Thread: BSD mmap for shared memory - am I right?

  1. #1
    Registered User
    Join Date
    Sep 2001
    Posts
    4,912

    BSD mmap for shared memory - am I right?

    I've had to piece this together from documentation, so if you could just confirm my conclusions and correct me (if necessary), that'd be awesome. The only good tutorial I could find on the topic is at fscked.org, and it's full of "TO DO" pages.

    If you'll recall from a previous thread, I have a program in which the "server" process spawns a number of "client" threads (this is for a shell - so I'm using the term server in the same sense as X-Server). The server maintains a doubly-linked list to represent all the clients, with each client having a pointer to the node that represents it. Clients can be removed, inserted, and moved around by the server (hence the double-linked list structure).

    This wasn't working, and that's how my attention got drawn to the fact that malloc'ed memory isn't shared between processes, even if you fork after malloc'ing it (I was very surprized - is this correct?). So I looked at shared memory, and it appears I have two options: System V's IPC, and BSD's mmap. It's my understanding that mmap is the more popular of the two choices, so I've chosen it (thoughts on this?)

    Now the actual calls to mmap and munmap are what's confusing me.

    Code:
    myPointer = (myType *)mmap(0, sizeof(myType), PROT_READ|PROT_WRITE, MAP_SHARED|MAP_ANONYMOUS, NULL, 0);
    Where myPointer is just like the pointer return by malloc. I'd like this to act just like malloc'ed memory, except for the fact that it is shared (meaning, I don't want to actually have files written to the disk - I just want it in RAM). Other than that, I really don't care where it is, hence the NULL and 0's. Does this call look right? Have I provided the right flags, etc...?
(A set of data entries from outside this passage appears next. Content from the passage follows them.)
(** * SharePoint bulk ingestion: a shallow embedding

    This development embeds the resumable traversal-and-ingestion pipeline of
    [src/sharepoint_bulk_ingestion] and states its properties:

    - [share_point_handler.py]  : class [SharePointHandler] (checkpoint logs,
      token handling, recursive enumeration, content fetch);
    - [astra_db_handler.py]     : class [AstraDBHandler] (bounded-retry write);
    - [sharepoint_integration.py] : [process_all_sharepoint_files_by_site_name].

    Python objects are mutated in place; here every method is a computation
    in a state-and-exception monad over one [state] record that holds both
    handler objects, the file system with the three log files, the vector
    store, and the ordered trace of external effects.  Calls to [logging] have
    no effect on the state and are left out. *)

From Stdlib Require Import ZArith Lia Ascii.
From stdpp Require Import base option list gmap strings.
    Then when I call munmap, I would do this:

    Code:
    myPointer = (myPointer, sizeof(myType));
    Is THAT correct? All the man pages I found listed the first argument for both methods as being "void *start", but all the examples I found specified 0 as the first parameter for mmap. If that's not right, my question is - how does munmap know what memory to free, since I've created an arbitrary number of clients with mmap, and I just close them one by one as the user dictates.
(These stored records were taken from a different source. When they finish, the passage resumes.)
(** When the loop stops, for lack of fuel or because it is left, the job is
    still being processed and its progress is at most 60. *)
Lemma loop_Pending registry jobId data workspace j fuel st clips b :
  Fresh j ->
  clipLoop fuel env jobId data workspace (clipsNeeded data) 0
    (before_loop env registry jobId j, []) = (st, clips, b) ->
  Pending env st /\ JS.le (progress (job st)) (JS.of_Z 60).
Proof.
  intros Hfresh Hloop.
  assert (H20 : Pending env (before_loop env registry jobId j)).
  { apply Pending_emit;
      [apply Pending_call, started_Pending; [exact Hfresh | reflexivity]| |split];
      compute; discriminate. }
  destruct (clipLoop_steps env jobId data workspace fuel 0 (before_loop env registry jobId j, []))
    as (count & Heq & _ & Hguard).
  rewrite Hloop in Heq. cbn [fst] in Heq.
  change st with (fst (st, clips)). rewrite Heq.
  apply clipSteps_Pending; [exact Hguard | exact H20 | compute; discriminate |].
  intros Hc.
  change (progress (job (fst (before_loop env registry jobId j, []))))
    with (JS.Fin (inject_Z 20)).
  eapply within_ge_lo. apply clipProgress_within. apply Hguard. lia.
Qed.

Lemma processMontage_trace fuel registry jobId data j :
  registry !! jobId = Some j -> Fresh j ->
  let r := processMontage fuel env registry jobId data in
  StronglySorted progress_le (run_updates r) /\ Forall (Snapshot env) (run_updates r).
Proof.
  intros Hj Hfresh. unfold processMontage, commandExists. rewrite Hj.
  destruct (negb (which env "ffmpeg") || negb (which env "yt-dlp")).
  { destruct Hfresh as (Hs & Hp & He & Ho).
    simpl. split; [repeat constructor|]. apply Forall_singleton.
    apply snapshot_failed
      with (message := "Missing dependencies: FFmpeg and yt-dlp are required");
      simpl; try assumption; try reflexivity; [|left; reflexivity].
    rewrite Hp. split; compute; discriminate. }
  cbv zeta. destruct (mkdtempSync env) as [workspace|message] eqn:Hws.
  2:{ unfold stop; cbn [run_updates].
      apply catch_trace; [|right; left; exact Hws].
      apply Pending_call, started_Pending; [exact Hfresh | reflexivity]. }
  fold (before_loop env registry jobId j).
  destruct (clipLoop fuel env jobId data workspace (clipsNeeded data) 0
              (before_loop env registry jobId j, []))
    as [[st clips] b] eqn:Hloop.
  destruct (loop_Pending registry jobId data workspace j fuel st clips b Hfresh Hloop)
    as [Hpend H60].
  destruct b; unfold stop; cbn [run_updates fst snd].
  - apply finishMontage_trace; assumption.
  - apply Pending_trace. exact Hpend.
Qed.
(** Lines 234-236: the [except Exception] clause.  Reading an unbound local
    raises, and nothing catches that. *)
Definition handler_except (e : exn) (fr : frame) (w : world)
  : outcome * world :=
  let w' := snd (logger (LogHandlerError e) w) in
  match l_session_id fr, l_user_id fr with
  | None, _ => (Escaped (UnboundLocalError "session_id"), w')
  | Some _, None => (Escaped (UnboundLocalError "user_id"), w')
  | Some session_id, Some user_id =>
      (Returned (create_response APOLOGY RESET_BUTTON
                                 (Some session_id) (Some user_id)), w')
  end.

(** [handler], lines 174-236. *)
Definition handler (event : Event) (context : unit) (w : world)
  : outcome * world :=
  match handler_try event w with
  | (inr r, _, w') => (Returned r, w')
  | (inl e, fr, w') => handler_except e fr w'
  end.

End Handler.

(* ===================================================================== *)
(** ** A concrete database fragment *)
(* ===================================================================== *)

(** The rows of the Unicode character database for Basic Latin, the white
    space of Latin-1, the Cyrillic letters U+0400-U+045F and the Greek
    sigmas.  Any other character is taken as caseless and neither
    alphanumeric nor white space; the closed examples below stay inside the
    fragment. *)
Module BasicUnicode.

Definition in_range (lo hi c : N) : bool := (lo <=? c) && (c <=? hi).

Definition to_lower_full (c : codepoint) : list codepoint :=
  if in_range 65 90 c then [c + 32]              (* A-Z *)
  else if in_range 1024 1039 c then [c + 80]     (* U+0400-U+040F *)
  else if in_range 1040 1071 c then [c + 32]     (* U+0410-U+042F *)
  else if c =? CAPITAL_SIGMA then [SMALL_SIGMA]
  else [c].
    Again - just a confirmation / correction is all I'm looking for, but if you have any thoughts on how I could go about this a better way - I'm all ears.

  2. #2
    Kernel hacker
    Join Date
    Jul 2007
    Location
    Farncombe, Surrey, England
    Posts
    15,677
    Is this of any help:
    http://fscked.org/writings/SHM/shm-2.html

    I'm guessing you missed the unmap part of the second code-snippet...

    --
    Mats
    Compilers can produce warnings - make the compiler programmers happy: Use them!
    Please don't PM me for help - and no, I don't do help over instant messengers.

  3. #3
    spurious conceit MK27's Avatar
    Join Date
    Jul 2008
    Location
    segmentation fault
    Posts
    8,300
    Quote Originally Posted by sean View Post
    If you'll recall from a previous thread, I have a program in which...
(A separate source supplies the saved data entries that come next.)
(** * DataFrameProcessorFramework: a shallow embedding

    The framework drives a tabular-data library from a notebook form.  It has
    three classes:

    - [DataFrameProcessor] (data_processor.py): the cleaning operations, each
      a validated delegation to the tabular library, with a message log;
    - [DriveIOHandler] (drive_io_handler.py): export of a table to a file
      under a mounted drive;
    - [DataProcessorUI] (colab_processor_ui.py): the widgets, their show/hide
      wiring and the handler of the process button.

    Python objects live in a store: a DataFrame is a location of the heap, so
    that in-place updates ([df[col] = ...], [set_index(inplace=True)]),
    rebinding ([self.df = self.df.dropna()]) and [copy()] are told apart.
    Exceptions are results: a computation returns [Ok a] or [Raise e], and
    the state reached when an exception is raised is kept, as in Python.

    The tabular library, the JSON parser and the number parsers are not part
    of the repository: they are the fields of the class [Library], and every
    theorem holds for every instance of it.  [Toy] is a small instance on
    which the closed examples are evaluated. *)

From Stdlib Require Import ZArith Ascii String List Lia.
From stdpp Require Import base list strings.

Local Open Scope string_scope.
Local Open Scope list_scope.

(** ** Python strings *)

Module Py.

(** [x in l] for a list of strings. *)
Definition str_in (x : string) (l : list string) : bool :=
existsb (String.eqb x) l.

(** The characters [str.strip()] removes, for text that is ASCII: space, the
  control characters 9 to 13 and the separators 28 to 31. *)
Definition is_space (c : ascii) : bool :=
let n := nat_of_ascii c in
(n =? 32)%nat || ((9 <=? n)%nat && (n <=? 13)%nat)
|| ((28 <=? n)%nat && (n <=? 31)%nat).

Fixpoint lstrip (s : string) : string :=
match s with
| String c s' => if is_space c then lstrip s' else s
| EmptyString => EmptyString
end.

(** Removes trailing blanks: a character is kept when it is not blank or
  when something is kept after it. *)
Fixpoint rstrip (s : string) : string :=
match s with
| String c s' =>
    match rstrip s' with
    | EmptyString => if is_space c then EmptyString else String c EmptyString
    | r => String c r
    end
| EmptyString => EmptyString
end.

(** [s.strip()] *)
Definition strip (s : string) : string := rstrip (lstrip s).

(** [s.split(',')]: the fields between the commas; one field for a string
  without comma, the empty string included. *)
Fixpoint split_comma_aux (cur : string) (s : string) : list string :=
match s with
| EmptyString => [cur]
| String c s' =>
    if Ascii.eqb c ","%char then cur :: split_comma_aux EmptyString s'
    else split_comma_aux (cur ++ String c EmptyString) s'
end.

Definition split_comma (s : string) : list string :=
split_comma_aux EmptyString s.

(** Truth value of a string: non-empty. *)
Definition truthy (s : string) : bool :=
match s with EmptyString => false | _ => true end.

(** [c in s] for a character. *)
Fixpoint has_char (c : ascii) (s : string) : bool :=
match s with
| EmptyString => false
| String d s' => Ascii.eqb c d || has_char c s'
end.

(** [s.startswith(p)] *)
Fixpoint startswith (p s : string) : bool :=
match p, s with
| EmptyString, _ => true
| String a p', String b s' => Ascii.eqb a b && startswith p' s'
| String _ _, EmptyString => false
end.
    This wasn't working, and that's how my attention got drawn to the fact that malloc'ed memory isn't shared between processes, even if you fork after malloc'ing it
    HA HA! I remember that thread and actually you wrote it as if it already worked:
    Quote Originally Posted by sean, elsewhere
    They also share a linked list of structs (where each node represents a child, and contains the file pointer for the FIFO to the client, the pid, a unique name, etc....). The first node is malloc'd before the first process fork's, and it's expanded as new children are created by other children processes.
    To which I remember thinking, wow, I'll have to go back and try something like that again, because I had thought it wouldn't work last time...

    (I was very surprized - is this correct?)
    Yes, that's right, it won't work.

    You don't appear to have gotten very far with mmap, so you might as well look at this, which is as far as I went but it is a working example. I used an on disk file and it was accessible to another process, but I haven't made the next step (IPC using mmap at both ends), but I seem to have to believed then that it would work, so I would be interested to find out if you get it to do so. Really really.

    (I was very surprized - is this correct?)
    ps. why not use pthreads? That will probably be easier and more useful than mmap...
    Last edited by MK27; 03-06-2009 at 07:56 AM.
    C programming resources:
    GNU C Function and Macro Index -- glibc reference manual
    The C Book -- nice online learner guide
    Current ISO draft standard
    CCAN -- new CPAN like open source library repository
    3 (different) GNU debugger tutorials: #1 -- #2 -- #3
    cpwiki -- our wiki on sourceforge

  4. #4
    Registered User
    Join Date
    Sep 2001
    Posts
    4,912
    I've considered POSIX, but it seemed so "not my style" - but it probably would be better - I'll look into it.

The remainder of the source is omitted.